Organizations must submit applications to Grants.gov (the online portal to find and apply for grants across all Federal agencies). Applicants must then complete the submission process by tracking the status of the application in the eRA Commons, NIH’s electronic system for grants administration. NIH and Grants.gov systems check the application against many of the application instructions upon submission. Errors must be corrected and a changed/corrected application must be submitted to Grants.gov on or before the application due date.  If a Changed/Corrected application is submitted after the deadline, the application will be considered late.

Applicants are responsible for viewing their application before the due date in the eRA Commons to ensure accurate and successful submission.

Information on the submission process and a definition of on-time submission are provided in the SF424 (R&R) Application Guide.

4. Intergovernmental Review (E.O. 12372)

This initiative is not subject to intergovernmental review.

5. Funding Restrictions

All NIH awards are subject to the terms and conditions, cost principles, and other considerations described in the NIH Grants Policy Statement.

Pre-award costs are allowable only as described in the NIH Grants Policy Statement.

6. Other Submission Requirements and Information

Applications must be submitted electronically following the instructions described in the SF424 (R&R) Application Guide.  Paper applications will not be accepted.

Applicants must complete all required registrations before the application due date. Section III. Eligibility Information contains information about registration.

For assistance with your electronic application or for more information on the electronic submission process, visit Applying Electronically. If you encounter a system issue beyond your control that threatens your ability to complete the submission process on-time, you must follow the Guidelines for Applicants Experiencing System Issues.

Important reminders:

All PD(s)/PI(s) must include their eRA Commons ID in the Credential field of the Senior/Key Person Profile Component of the SF424(R&R) Application Package. Failure to register in the Commons and to include a valid PD/PI Commons ID in the credential field will prevent the successful submission of an electronic application to NIH. See Section III of this FOA for information on registration requirements.

The applicant organization must ensure that the DUNS number it provides on the application is the same number used in the organization’s profile in the eRA Commons and for the System for Award Management. Additional information may be found in the SF424 (R&R) Application Guide.

See more tips for avoiding common errors.

Upon receipt, applications will be evaluated for completeness and compliance with application instructions by the Center for Scientific Review and responsiveness by components of participating organizations, NIH. Applications that are incomplete, non-compliant and/or nonresponsive will not be reviewed.

Post Submission Materials

Applicants are required to follow the instructions for post-submission materials, as described in NOT-OD-13-030.

Section V. Application Review Information
1. Criteria

Only the review criteria described below will be considered in the review process. As part of the NIH mission, all applications submitted to the NIH in support of biomedical and behavioral research are evaluated for scientific and technical merit through the NIH peer review system.

For this particular announcement, note the following:

The R21/R33 phased innovation grant supports investigation of novel scientific ideas or new interventions, model systems, tools, or technologies that have the potential for significant impact on biomedical or behavioral and social sciences research. An R21/R33 grant application need not have preliminary data, extensive background material or preliminary information; however, they may be included if available.
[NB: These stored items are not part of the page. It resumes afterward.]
(** ** Exceptions *)

Inductive exn : Type :=
| AttributeError (attr : string)
| IndexError
| StructError                      (* struct.error *)
| OverflowError
| CancelledError                   (* asyncio.CancelledError *)
| PacketSizeTooBigException
| ConnectionDataFetchException (cause : exn) (message : string).

(** ** State and error monad *)

Definition M (S A : Type) : Type := S -> (exn + A) * S.

Definition ret {S A} (a : A) : M S A := fun s => (inr a, s).

Definition raise {S A} (e : exn) : M S A := fun s => (inl e, s).

Definition bind {S A B} (m : M S A) (k : A -> M S B) : M S B :=
  fun s =>
    match m s with
    | (inr a, s') => k a s'
    | (inl e, s') => (inl e, s')
    end.

Definition lift {S A} (r : exn + A) : M S A := fun s => (r, s).

Declare Scope py_scope.
Delimit Scope py_scope with py.
Notation "x <- m ;; k" := (bind m (fun x => k))
  (at level 100, m at next level, right associativity) : py_scope.
Notation "m ;; k" := (bind m (fun _ => k))
  (at level 100, right associativity) : py_scope.

(** ** Floats

    Bit patterns of binary64 (a Python float) and binary32 (the [f] field
    of a frame), and the two conversions [struct] goes through: the C
    casts [(float)x] and [(double)y], which round to nearest, ties to
    even, and deliver a signalling NaN quiet. *)

Module Float.

Definition sign64 (d : Z) : Z := (d / 2 ^ 63) mod 2.
Definition expo64 (d : Z) : Z := (d / 2 ^ 52) mod 2 ^ 11.
Definition frac64 (d : Z) : Z := d mod 2 ^ 52.

Definition sign32 (s : Z) : Z := (s / 2 ^ 31) mod 2.
Definition expo32 (s : Z) : Z := (s / 2 ^ 23) mod 2 ^ 8.
Definition frac32 (s : Z) : Z := s mod 2 ^ 23.

Definition is_inf64 (d : Z) : bool := (expo64 d =? 2047) && (frac64 d =? 0).
Definition is_inf32 (s : Z) : bool := (expo32 s =? 255) && (frac32 s =? 0).
Definition is_nan32 (s : Z) : bool := (expo32 s =? 255) && negb (frac32 s =? 0).

(** A NaN whose first fraction bit is clear. *)
Definition is_snan32 (s : Z) : bool := is_nan32 s && (frac32 s <? 2 ^ 22).

Definition quiet32 (s : Z) : Z := if is_snan32 s then s + 2 ^ 22 else s.

(** [n / 2^k], rounded to nearest, ties to even. *)
Definition round_shift (n k : Z) : Z :=
  let q := n / 2 ^ k in
  let r := n mod 2 ^ k in
  let half := 2 ^ (k - 1) in
  if r <? half then q
  else if half <? r then q + 1
  else if Z.even q then q else q + 1.

(** [(float)x].  A finite double of exponent field [e > 0] is
    [(2^52 + m) * 2^(e - 1075)]; the last place of the single nearest to it
    has exponent [max (e - 1046) (-149)], and a carry out of the rounded
    significand moves into the exponent field. *)
Definition single_of_double (d : Z) : Z :=
  let s := sign64 d in
  let e := expo64 d in
  let m := frac64 d in
  if e =? 2047 then
    if m =? 0 then s * 2 ^ 31 + 255 * 2 ^ 23
    else s * 2 ^ 31 + 255 * 2 ^ 23 + 2 ^ 22 + (m / 2 ^ 29) mod 2 ^ 22
  else if e =? 0 then s * 2 ^ 31
  else
    let q := Z.max (e - 1046) (-149) in
    let n := round_shift (2 ^ 52 + m) (q - (e - 1075)) in
    let bits := (q + 149) * 2 ^ 23 + n in
    if 255 * 2 ^ 23 <=? bits then s * 2 ^ 31 + 255 * 2 ^ 23
    else s * 2 ^ 31 + bits.

(** The double that has the value of the single [s]; a NaN keeps its
    fraction bits, signalling bit included. *)
Definition float32_value (s : Z) : Z :=
  let sg := sign32 s in
  let e := expo32 s in
  let m := frac32 s in
  if e =? 255 then sg * 2 ^ 63 + 2047 * 2 ^ 52 + m * 2 ^ 29
  else if e =? 0 then
    if m =? 0 then sg * 2 ^ 63
    else sg * 2 ^ 63 + (Z.log2 m + 874) * 2 ^ 52
         + (m - 2 ^ Z.log2 m) * 2 ^ (52 - Z.log2 m)
  else sg * 2 ^ 63 + (e + 896) * 2 ^ 52 + m * 2 ^ 29.

(** [(double)y]: exact, but for a signalling NaN, delivered quiet. *)
Definition double_of_single (s : Z) : Z := float32_value (quiet32 s).

End Float.

Import Float.

(** ** The [struct] module, for the formats the engine uses *)

Module Struct.

Definition bytes := list byte.

Definition Z_of_byte (b : byte) : Z := Z.of_N (Byte.to_N b).

Definition byte_of_Z (z : Z) : byte :=
  match Byte.of_N (Z.to_N (z mod 256)) with
  | Some b => b
  | None => x00
  end.

(** [n] bytes of [v], most significant first (the [>] byte order). *)
Fixpoint be_bytes (n : nat) (v : Z) : bytes :=
  match n with
  | O => []
  | S k => byte_of_Z (v / 256 ^ Z.of_nat k) :: be_bytes k v
  end.

Fixpoint be_int_from (acc : Z) (bs : bytes) : Z :=
  match bs with
  | [] => acc
  | b :: rest => be_int_from (acc * 256 + Z_of_byte b) rest
  end.

Definition be_int (bs : bytes) : Z := be_int_from 0 bs.

Definition in_range (v : Z) (bits : Z) : bool :=
  (0 <=? v) && (v <? 2 ^ bits).

(** [H]: unsigned 16-bit integer; out of range is [struct.error]. *)
Definition pack_H (v : Z) : exn + bytes :=
  if in_range v 16 then inr (be_bytes 2 v) else inl StructError.

(** [B]: unsigned 8-bit integer; out of range is [struct.error]. *)
Definition pack_B (v : Z) : exn + bytes :=
  if in_range v 8 then inr (be_bytes 1 v) else inl StructError.

(** [f]: the float is converted to binary32; a finite float that the
    conversion takes to an infinity is an [OverflowError]. *)
Definition pack_f (x : Z) : exn + bytes :=
  let y := single_of_double x in
  if is_inf32 y && negb (is_inf64 x) then inl OverflowError
  else inr (be_bytes 4 y).

(** [struct.pack(">H", h)] *)
Definition pack_fmt_H (h : Z) : exn + bytes := pack_H h.

(** [struct.pack(">H B f", h, b, f)]: fields are packed left to right,
    without padding. *)
Definition pack_fmt_HBf (h b f : Z) : exn + bytes :=
  match pack_H h with
  | inl e => inl e
  | inr hb =>
      match pack_B b with
      | inl e => inl e
      | inr bb =>
          match pack_f f with
          | inl e => inl e
          | inr fb => inr (hb ++ bb ++ fb)
          end
      end
  end.

(** [struct.unpack(">H", buf)]: the buffer must be exactly 2 bytes. *)
Definition unpack_fmt_H (buf : bytes) : exn + Z :=
  match buf with
  | [b0; b1] => inr (be_int [b0; b1])
  | _ => inl StructError
  end.

(** [struct.unpack(">H B f", buf)]: the buffer must be exactly 7 bytes; the
    [f] field comes back as a Python float. *)
Definition unpack_fmt_HBf (buf : bytes) : exn + (Z * Z * Z) :=
  match buf with
  | [b0; b1; b2; b3; b4; b5; b6] =>
      inr (be_int [b0; b1], be_int [b2], double_of_single (be_int [b3; b4; b5; b6]))
  | _ => inl StructError
  end.

End Struct.

Import Struct.

(** ** asyncio tasks

    [create_task] schedules the coroutine; its first step runs later.  From
    then on the task is pending, suspended where the coroutine awaits, until
    the coroutine returns or raises.  [cancel] on a task that has not ended
    requests cancellation, which is delivered as [CancelledError] where the
    coroutine stands: at its very start when it has not run yet, at its
    suspension point otherwise.  A [CancelledError] that leaves the
    coroutine makes the task cancelled.  On a task that has ended [cancel]
    changes nothing and answers [False]. *)

Inductive TaskState : Type :=
| Scheduled (must_cancel : bool)     (* created, the coroutine has not run *)
| Pending (must_cancel : bool)       (* suspended at an await *)
| Done (exception : option exn)      (* the coroutine returned or raised *)
| Cancelled.                         (* CancelledError left the coroutine *)

Record Task : Type := { name : string; state : TaskState }.

Definition create_task (task_name : string) : Task :=
  {| name := task_name; state := Scheduled false |}.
Appropriate justification for the proposed work can be provided through literature citations, data from other sources, or, when available, from investigator-generated data.  Accordingly, reviewers will focus their evaluation on the conceptual framework, the level of innovation, and the potential to significantly advance our knowledge or understanding.  Reviewers will assign a single impact score for the entire application, which includes both the R21 and R33 phases.

Overall Impact

Reviewers will provide an overall impact score to reflect their assessment of the likelihood for the project to exert a sustained, powerful influence on the research field(s) involved, in consideration of the following review criteria and additional review criteria (as applicable for the project proposed).

Scored Review Criteria

Reviewers will consider each of the review criteria below in the determination of scientific merit, and give a separate score for each. An application does not need to be strong in all categories to be judged likely to have major scientific impact. For example, a project that by its nature is not innovative may be essential to advance a field.

Significance

Does the project address an important problem or a critical barrier to progress in the field? If the aims of the project are achieved, how will scientific knowledge, technical capability, and/or clinical practice be improved? How will successful completion of the aims change the concepts, methods, technologies, treatments, services, or preventative interventions that drive this field?
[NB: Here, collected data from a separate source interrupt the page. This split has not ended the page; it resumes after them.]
Lemma C4_witness :
  let w := Examples.w_states in
  status_of w "pending" = Some 0
  ∧ ack Examples.self "pending" w = (Ok false, w)
  ∧ nack Examples.self "pending" "boom" w = (Ok false, w)
  ∧ retry Examples.self "pending" 0 "boom" w = (Ok false, w).
Proof.
  intros w. split; [reflexivity |].
  pose proof (proj2 (C4_error_discipline Examples.self w "pending" "boom" 0)
              : _ ∧ _ ∧ _ ∧ _ ∧ _ ∧ _) as (Ha & Hn & _ & Hr & _ & _).
  split; [apply Ha; discriminate |].
  split; [apply Hn; discriminate | apply Hr; discriminate].
Defined.

(** [ack] on a PENDING and on a FAILED task, [nack] on a PENDING and on a
    SUCCEEDED one, and the two repeated terminal transitions. *)
Example C4_examples :
  let w := Examples.w_states in
  ack Examples.self "pending" w = (Ok false, w)
  ∧ ack Examples.self "failed" w = (Ok false, w)
  ∧ nack Examples.self "pending" "boom" w = (Ok false, w)
  ∧ nack Examples.self "done" "boom" w = (Ok false, w)
  ∧ ack Examples.self "done" w = (Ok true, w)
  ∧ nack Examples.self "failed" "boom" w = (Ok true, w)
  ∧ ack Examples.self "nobody" w = (Ok false, w).
Proof. repeat split. Qed.

(** ** [nack] on a leased task *)

Lemma update_where_id_elem (i : string) (f : model.Task → model.Task)
    (ts : list model.Task) (t' : model.Task) :
  (∀ t, model.id (f t) = model.id t) →
  t' ∈ (update_where (λ t, model.id t = i) f ts).1 → model.id t' = i →
  ∃ t, t ∈ ts ∧ model.id t = i ∧ t' = f t.
Proof.
  intros Hf Hin Hid. unfold update_where in Hin. simpl in Hin.
  apply list_elem_of_fmap in Hin as (t & -> & Ht).
  case_decide as Hd.
  - by exists t.
  - exfalso. by apply Hd.
Qed.

(** C5. [nack] on a LEASED task returns true; the task gets status 101
    (FAILED, which is not the SUCCEEDED code), [visible_at] the sentinel
    [2**31 - 1] and [ended_at] the time read; no other row and no queue
    changes; and the error log grows by the one record of this call when the
    message is not empty, and is unchanged when it is. *)
Theorem C5_nack_leased (self : Coordinator) (w : World) (task_id msg : string) :
  status_of w task_id = Some 50 →
  let w' := (nack self task_id msg w).2 in
  (nack self task_id msg w).1 = Ok true
  ∧ tasks (db w')
    = (λ t, if decide (model.id t = task_id)
            then finish 101 (Z2T _INVISIBLE_TIMESTAMP_SECONDS) (now w) t else t)
        <$> tasks (db w)
  ∧ (∀ t', t' ∈ tasks (db w') → model.id t' = task_id →
       model.status t' = 101
       ∧ task_mod.is_failed (model.status t') = true
       ∧ task_mod.is_succeeded (model.status t') = false
       ∧ model.visible_at t' = Z2T (2 ^ 31 - 1)
       ∧ model.ended_at t' = Some (now w))
  ∧ vqs (db w') = vqs (db w)
  ∧ task_errors (db w')
    = task_errors (db w)
      ++ (if decide (msg ≠ EmptyString) then [model.mkTaskError task_id msg (now w)] else [])
  ∧ (length (task_errors (db w')) = S (length (task_errors (db w))) ↔ msg ≠ EmptyString)
  ∧ (length (task_errors (db w')) = length (task_errors (db w)) ↔ msg = EmptyString).
Proof.
  intros E.
  assert (nack self task_id msg w
          = (Ok true,
             set_db (tick w)
               (mkDB (vqs (db w))
                  (update_where (λ t, model.id t = task_id)
                     (finish 101 (Z2T _INVISIBLE_TIMESTAMP_SECONDS) (now w))
                     (tasks (db w))).1
                  (task_errors (db w)
                   ++ (if decide (msg ≠ EmptyString)
                       then [model.mkTaskError task_id msg (now w)] else [])))))
    as ->.
  { guard_step. rewrite E. simpl.
    unfold time_time, save_finished, bind, get_db, put_db. simpl.
    case_decide; simpl; [done |]. by rewrite app_nil_r. }
  simpl. split_and!; try done.
  - intros t' Hin Hid.
    apply update_where_id_elem in Hin as (t & _ & _ & ->); done.
  - rewrite length_app. case_decide as Hm; simpl; split; try done; lia.
  - rewrite length_app. case_decide as Hm; simpl; split; try done; lia.
Qed.

Lemma C5_witness :
  status_of Examples.w_states "leased" = Some 50
  ∧ (nack Examples.self "leased" "boom" Examples.w_states).1 = Ok true.
Proof.
  split; [reflexivity |].
  apply (C5_nack_leased Examples.self Examples.w_states "leased" "boom").
  reflexivity.
Defined.

(** ** The claiming update *)

(** [_read] returns the chosen candidate, whatever the update matched. *)
Lemma _read_ignores_row_count (self : Coordinator) (w : World) (task : Candidate) :
  select_task (now w) (db w) = Some task →
  _read self w
  = (Ok (Some (mkTask (c_id task) (c_data task))),
     set_db (tick w) (claim (db w) task (now w)).1).
Proof. intros E. by rewrite _read_eq, E. Qed.

(** The update changes no row whose status is 10 or more. *)
Lemma claim_keeps_started (d : Database) (task : Candidate) (current_ts : Qc)
    (t : model.Task) :
  10 ≤ model.status t → t ∈ tasks d → t ∈ tasks (claim d task current_ts).1.
Proof.
  intros Hs Ht. unfold claim, update_where. simpl.
  apply list_elem_of_fmap. exists t. split; [| done].
  rewrite decide_False; [done |]. unfold claim_where. lia.
Qed.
Is there a sufficient body of preclinical or clinical research of high scientific rigor to support the study rationale? Does the applicant provide justification as to why it is important to perform the future larger clinical study in the context of the present knowledge on clinical research in natural products? Is it clear why the proposed exploratory research is essential to inform the design and implementation of subsequent steps in the evaluation of the natural product? Is the proposed project likely to yield clear answers needed to proceed to the next step of research as proposed in this application? Will the proposed study advance knowledge of intervention or disease mechanisms, whether the results are positive or negative?

Investigator(s)

Are the PD(s)/PI(s), collaborators, and other researchers well suited to the project? If Early Stage Investigators or New Investigators, or in the early stages of independent careers, do they have appropriate experience and training? If established, have they demonstrated an ongoing record of accomplishments that have advanced their field(s)? If the project is collaborative or multi-PD/PI, do the investigators have complementary and integrated expertise; are their leadership approach, governance and organizational structure appropriate for the project? 
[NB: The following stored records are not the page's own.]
(** The values computed before the [upsert]. *)
Record Computed : Type := {
  c_pageviews : nat;
  c_sessions : nat;
  c_uniqueVisitors : nat;
  c_desktopViews : nat;
  c_mobileViews : nat;
  c_tabletViews : nat;
  c_urlData : gmap string nat;
  c_referrerData : gmap string nat
}.

Definition compute (db : DB) (websiteId : string) (startDate endDate : Z) : Computed :=
  let sessions := findSessions db websiteId startDate endDate in
  let uniqueVisitors := size (list_to_set (List.map s_id sessions) : gset string) in
  let pageviews :=
    List.fold_left (fun sum s => (sum + length (eventsOf db s))%nat) sessions 0%nat in
  let deviceCounts := deviceCountsOf sessions in
  {| c_pageviews := pageviews;
     c_sessions := length sessions;
     c_uniqueVisitors := uniqueVisitors;
     c_desktopViews := countOr0 deviceCounts "desktop";
     c_mobileViews := countOr0 deviceCounts "mobile";
     c_tabletViews := countOr0 deviceCounts "tablet";
     c_urlData := urlObject (urlGroups db websiteId startDate endDate);
     c_referrerData := referrerObject (referrerGroups db websiteId startDate endDate) |}.

(** The computed columns of a stored row. *)
Definition metricsOf (r : WebsiteStats) : Computed :=
  {| c_pageviews := pageviews r; c_sessions := sessions r;
     c_uniqueVisitors := uniqueVisitors r;
     c_desktopViews := desktopViews r; c_mobileViews := mobileViews r;
     c_tabletViews := tabletViews r;
     c_urlData := urlData r; c_referrerData := referrerData r |}.

(** The count the pageview queries make on the raw table: the events of
    the website in the range whose type is [pageView]. *)
Definition pageviewEventsInRange (pageView : Z) (db : DB) (websiteId : string)
    (startDate endDate : Z) : nat :=
  length
    (List.filter
       (fun e => inRange websiteId startDate endDate (e_websiteId e) (e_createdAt e)
                 && (e_eventType e =? pageView))
       (websiteEvent db)).

(** The [create] object; [bounces] and [totalDuration] take the column
    default. *)
Definition createRow (websiteId : string) (startDate endDate : Z) (c : Computed)
  : WebsiteStats :=
  {| websiteId := websiteId; startDate := startDate; endDate := endDate;
     period := daily;
     pageviews := c_pageviews c; sessions := c_sessions c;
     bounces := 0; totalDuration := 0;
     uniqueVisitors := c_uniqueVisitors c;
     desktopViews := c_desktopViews c; mobileViews := c_mobileViews c;
     tabletViews := c_tabletViews c;
     referrerData := c_referrerData c; urlData := c_urlData c |}.

(** The [update] object applied to the stored row. *)
Definition updateRow (c : Computed) (r : WebsiteStats) : WebsiteStats :=
  {| websiteId := websiteId r; startDate := startDate r; endDate := endDate r;
     period := period r;
     pageviews := c_pageviews c; sessions := c_sessions c;
     bounces := bounces r; totalDuration := totalDuration r;
     uniqueVisitors := c_uniqueVisitors c;
     desktopViews := c_desktopViews c; mobileViews := c_mobileViews c;
     tabletViews := c_tabletViews c;
     referrerData := c_referrerData c; urlData := c_urlData c |}.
Does the application provide strong evidence of necessary experience and expertise with the intervention, the study population, and the research methods to be employed? Does the investigative team have a track record of publishing the results of clinical trials previously completed? Has the investigative team successfully recruited the study population in previous clinical trials? Has the investigative team successfully conducted clinical trials under an Investigational New Drug (IND) application?

Innovation

Does the application challenge and seek to shift current research or clinical practice paradigms by utilizing novel theoretical concepts, approaches or methodologies, instrumentation, or interventions? Are the concepts, approaches or methodologies, instrumentation, or interventions novel to one field of research or novel in a broad sense? Is a refinement, improvement, or new application of theoretical concepts, approaches or methodologies, instrumentation, or interventions proposed?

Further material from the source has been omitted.